Blood and Fava Beans (glucose-6-phosphate dehydrogenase (G6PD) deficiency)

No, this is not an article about the favorite side dish of a bloodthirsty murderer (ala Hannibal Lecter of “The Silence of the Lambs” fame).  It is about broad beans, blood and a rare perfusion complication. Favism, named after the fava bean, is a hereditary disease that can cause significant levels of hemolysis. Hemolysis during extracorporeal support of all types is associated with increased systemic and pulmonary vascular resistance, an altered coagulation profile, platelet dysfunction, renal tubular damage, infection and increased mortality (1). Hemolysis can occur as a result of mechanical damage to the RBCs by the pump, oxygenator, tubing and other components of the circuit as well as an air interface. However, sometimes an idiopathic hemolysis can occur. On occasion I have seen post CPB patients with greater than normal hemoglobinuria; suggestive of a hemolytic transfusion reaction even though the patient did not receive a transfusion. So, I blamed the hemolysis on the pump. If they did get RBCs on CPB, the direct Coombs test was invariably negative in these patients. I have also seen unexplained hemolysis in ECMO patients that even changing the circuit could not reverse.

One possible cause of this mysterious hemolysis might be a glucose-6-phosphate dehydrogenase (G6PD) deficiency (G6PDD). Severe cases are known as favism because the consumption of broad beans can trigger a severe hemolytic episode in people who have a severe deficiency of this enzyme.

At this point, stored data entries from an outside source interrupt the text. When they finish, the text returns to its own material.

(** * goada-wasm: the host side of the Ada URL parser running as a WebAssembly guest

    The repository ships the same adapter twice:
    - [goadawasm.go]: one module instance shared by the whole process, every
      exported function resolved with [wasmModule.ExportedFunction];
    - the parser package: one instance per [Parser], exported functions
      resolved through [Parser.getFunction], which memoizes them in
      [funcCache].
    The helpers and the constructors of the two files are the same text
    apart from the way an export is resolved (and the global mutex of the
    first file); they are embedded once, over the resolver, and instantiated
    in [Module Global] and [Module Pool].  The files differ in two more
    places, which the model keeps apart: [New] and [NewWithBase] of
    [goadawasm.go] start the process-wide module themselves, before they
    look at their arguments ([Global.ensureWasmInit]); and the accessors and
    the setters of the parser package reach the module through their
    receiver, [u.parser], so that they dereference [u] first ([receiver]).

    The guest (wazero's [api.Module]) is a black box: a table of exports, a
    linear memory, and a transition function for calls.  The host model keeps
    a log of every guest call it performs, so that "no guest call is made" is
    a statement about that log. *)

From Stdlib Require Import ZArith Lia List.
From Stdlib Require Import Strings.String Strings.Byte.
From stdpp Require Import base option list gmap strings.

Local Open Scope Z_scope.

(** ** Machine integers *)

(** [uint32(x)]: the conversion truncates.  The other conversion of the
    source, [uint64(x)], is applied to [uint32] values and to lengths only,
    which it leaves as they are; it is not written in the model. *)
Definition uint32 (x : Z) : Z := x mod 2 ^ 32.

(** ** Go values *)

(** [error] values of the package: its two sentinels, the errors built on the
    spot with [errors.New], and the errors wazero returns from a call. *)
Inductive error : Type :=
  | ErrEmptyString
  | ErrInvalidUrl
  | errors_New (msg : string)
  | ErrCall (msg : string).

(** Index of a function in the guest module; an [api.Function] is a non-nil
    handle on one of them, [nil] is [None]. *)
Definition funcidx := nat.

(** [len(s)] of a Go string: its number of bytes. *)
Definition len (s : string) : Z := Z.of_nat (String.length s).

(** A [*Url]: the address of the object in the host heap. *)
Definition ptr_Url := nat.

Record Url : Type := mkUrl {
  cpointer : Z;        (* uint32: pointer to the ada_url object in WASM memory *)
  finalizer : bool     (* whether runtime.SetFinalizer has a finalizer registered *)
}.

(** ** The guest module *)

Record Guest : Type := mkGuest {
  store : Type;
  (** [module.ExportedFunction(name)] *)
  ExportedFunction : string -> option funcidx;
  (** one call of a guest function on the linear memory and the guest's
      private state: the result words or an error, and the state after *)
  invoke : funcidx -> list Z -> list byte * store ->
           (list Z + string) * (list byte * store)
}.

(** One guest call performed by the host, with its outcome. *)
Inductive Event : Type :=
  | EvCall (f : funcidx) (args : list Z) (res : list Z + string).

(** Outcome of a host computation: a value, or a Go panic. *)

Inductive Res (A : Type) : Type :=
  | Ret (a : A)
  | Panic (msg : string).
Arguments Ret {A} a.
Arguments Panic {A} msg.

Section Host.

Context {G : Guest}.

The G6PD gene is located on the X chromosome. Thus the deficiency state is a sex-linked trait seen only in hemizygotic males. Most female carriers are asymptomatic. An estimated, 30,000 to 40,000 black male G6PDD babies, a high risk group for favism, are born annually in the United States (2).

G6PD catalyzes the pentose phosphate pathway within red blood cells which eventually leads to the creation of glutathione, an antioxidant. G6PDD red blood cells lack adequate levels of this antioxidant. This makes red cells susceptible to oxidative stress which can lead to cell rupture, hemolysis and even anemia. It seems ironic that the only cell capable of carrying oxygen in the body may be susceptible to the toxic effects of oxygen.

The hemolysis usually has a trigger such as certain foods, drugs, stressors or infection and older red cells are affected most because of their fragility. The hemolytic crisis may occur within hours of exposure to the trigger. Severe variants can cause hemolytic anemia even in the absence of an obvious trigger. In severe cases, hemoglobinuria and peripheral circulatory collapse can occur. There may be a rapid drop in hematocrit which is concomitant with a rise in plasma hemoglobin and unconjugated bilirubin. Neonatal jaundice may also occur in G6PDD infants (3).

G6PDD is the most common enzyme defect in humans with more than 400 million cases world wide. The highest G6PDD frequency is 70% among Kurdish Jews, 10% among Africans, black Americans, and populations of Mediterranean and South East Asian countries, but only 0.05% in middle and northern European populations (4). Some G6PDD variants are associated with a resistance to malaria which might explain its naturally selected increased prevalence in tropical and sub-tropical populations(3). However, G6PDD is no longer localized; it has become a worldwide disease (5).

The World Health Organization classifies G6PDD variants according to the magnitude of the enzyme deficiency and the severity of hemolysis (Table 1). Class I patients have a severe deficiency and chronic hemolytic anemia. Class II patients also have severe deficiency with periodic hemolysis. Class III patients have moderate deficiency with intermittent hemolysis associated with a stressor such as infection or drugs. Class IV patients have no deficiency or hemolysis. Class V variants have increased enzyme activity. Classes IV and V are not considered to be clinically significant.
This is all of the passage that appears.